> **WORK REQUEST**
For the entries below, print exactly the lines between the line holding "(** The whole" and the line holding "(local_dirs : gmap string Database.State) (keep_list", inclusive, and nothing else.

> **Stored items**
··········

(** The first loop over the directory of the peer, for one entry. *)
Definition possible_dir (now : Z) (path : VPath) (suff : Path.t) (local_dirs : gmap string Database.State)
    (name : string) (rstate : Database.State) (possible_dirs : gmap Path.t Database.State)
  : M (gmap Path.t Database.State) :=
  vpath <-- lift (join path (Path.parse name));;
  deleted <-- is_recently_deleted now vpath (Database.image rstate);;
  if deleted : bool then st_ret possible_dirs
  else
    match Database.signatures rstate with
    | [] => st_ret possible_dirs
    | sig :: _ =>
        let inserted := <[Path.join suff (Path.parse name) := rstate]> possible_dirs in
        match local_dirs !! name with
        | Some old_state =>
            if decide (Database.image old_state = Database.image rstate) then st_ret possible_dirs
            else if as_new old_state sig then st_ret possible_dirs
            else st_ret inserted
        | None => st_ret inserted
        end
    end.
Fixpoint all_possible_dirs (now : Z) (path : VPath) (suff : Path.t) (local_dirs : gmap string Database.State)
    (l : list (string * Database.State)) (possible_dirs : gmap Path.t Database.State)
  : M (gmap Path.t Database.State) :=
  match l with
  | [] => st_ret possible_dirs
  | (name, rstate) :: l' =>
      p <-- possible_dir now path suff local_dirs name rstate possible_dirs;;
      all_possible_dirs now path suff local_dirs l' p
  end.

(** The second loop: the newest entries first, until the throttle. *)
Fixpoint update_dirs (now : Z) (pair : Pair) (suff : Path.t) (sorted : list (Path.t * Database.State))
    (local_dirs : gmap string Database.State) (count : nat) (l : list (string * Database.State))
  : M (bool * list Action) :=
  match l with
  | [] => st_ret (true, [])
  | (name, rstate) :: l' =>
      let sub_path := Path.join suff (Path.parse name) in
      vpath <-- lift (join (fst pair) (Path.parse name));;
      if negb (bool_decide (sub_path ∈ map fst sorted)) then update_dirs now pair suff sorted local_dirs count l'
      else
        match Database.signatures rstate with
        | [] => update_dirs now pair suff sorted local_dirs count l'
        | sig :: _ =>
            let image_id := Database.image rstate in
            let local_dirs' := delete name local_dirs in
            match local_dirs !! name with
            | Some old_state =>
                if decide (Database.image old_state = image_id)
                then update_dirs now pair suff sorted local_dirs' count l'
                else if as_new old_state sig then update_dirs now pair suff sorted local_dirs' count l'
                else if (RECONCILE_BASEDIR_THROTTLE <=? count)%nat then st_ret (false, [])
                else
                  note_received now pair vpath ;;;
                  r <-- update_dirs now pair suff sorted local_dirs' (S count) l';;
                  st_ret (fst r, AReplace {| rd_path := vpath; rd_image := image_id;
                                             rd_old_image := Some (Database.image old_state);
                                             rd_timestamp := Database.timestamp sig;
                                             rd_signatures := [Database.signature sig] |} :: snd r)
            | None =>
                if (RECONCILE_BASEDIR_THROTTLE <=? count)%nat then st_ret (false, [])
                else
                  note_received now pair vpath ;;;
                  r <-- update_dirs now pair suff sorted local_dirs' (S count) l';;
                  st_ret (fst r, AAppend {| ad_path := vpath; ad_image := image_id;
                                            ad_timestamp := Database.timestamp sig;
                                            ad_signatures := [Database.signature sig] |} :: snd r)
            end
        end
  end.

(** The key of the sort: [Option] of a time, where [None] comes first. *)
Definition max_timestamp (rstate : Database.State) : option Z :=
  match Database.signatures rstate with
  | [] => None
  | s :: l => Some (foldl (fun m x => Z.max m (Database.timestamp x)) (Database.timestamp s) l)
  end.
Definition older (x y : string * Database.State) : Prop :=
  match max_timestamp (snd x), max_timestamp (snd y) with
  | None, _ => True
  | Some _, None => False
  | Some a, Some b => a <= b
  end.

Section Update.
(** Iteration over a [HashMap], and [sort_unstable_by_key]: in an order that
    the library does not promise. *)
Context (hash_order : gmap Path.t Database.State -> list (Path.t * Database.State)).
Context (sort_by_key : list (string * Database.State) -> list (string * Database.State)).

(** The whole step; its result is [full_reconciliation] and the uploads that
    are started.  [now] and [wall] are [Instant::now] and [SystemTime::now]. *)
Definition reconcile_with (now wall : Z) (pair : Pair) (remote : gmap string Database.State)
    (local_dirs : gmap string Database.State) (keep_list : list Path.t) : M (bool * list Action) :=
  k <-- lift (key (fst pair));;
  c <-- look (fun s => dirs (config s) !! k);;
  cfg <-- lift c;;
  suff <-- lift (suffix (fst pair));;
  possible <-- all_possible_dirs now (fst pair) suff local_dirs (btree_items remote)
                 (list_to_map (rev (with_suffix suff local_dirs)));;
  sorted <-- (if auto_clean cfg
              then lift (used <$> sort_out cfg wall (hash_order possible) keep_list)
              else st_ret (hash_order possible));;
  st <-- look state;;
  count <-- lift (downloading_in_basedir (fst pair) st);;
  update_dirs now pair suff sorted local_dirs count (rev (sort_by_key (btree_items remote))).
End Update.

(** What the metadata store answers to an upload; [None] is an error. *)
Definition upload_result (a : Action) (res : option Metadata.Upload) : M unit :=
  match res with
  | Some (Metadata.Accepted Metadata.New) =>
      match a with
      | AReplace cmd => fetch_dir (rd_path cmd) (rd_image cmd) true
      | AAppend cmd => fetch_dir (ad_path cmd) (ad_image cmd) false
      end
  | _ => st_ret tt
  end.

(** ** What it decides *)

Definition action_path (a : Action) : VPath := match a with AAppend c => ad_path c | AReplace c => rd_path c end.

··········

> **RESULT BELOW**
(** The whole step; its result is [full_reconciliation] and the uploads that
    are started.  [now] and [wall] are [Instant::now] and [SystemTime::now]. *)
Definition reconcile_with (now wall : Z) (pair : Pair) (remote : gmap string Database.State)
    (local_dirs : gmap string Database.State) (keep_list : list Path.t) : M (bool * list Action) :=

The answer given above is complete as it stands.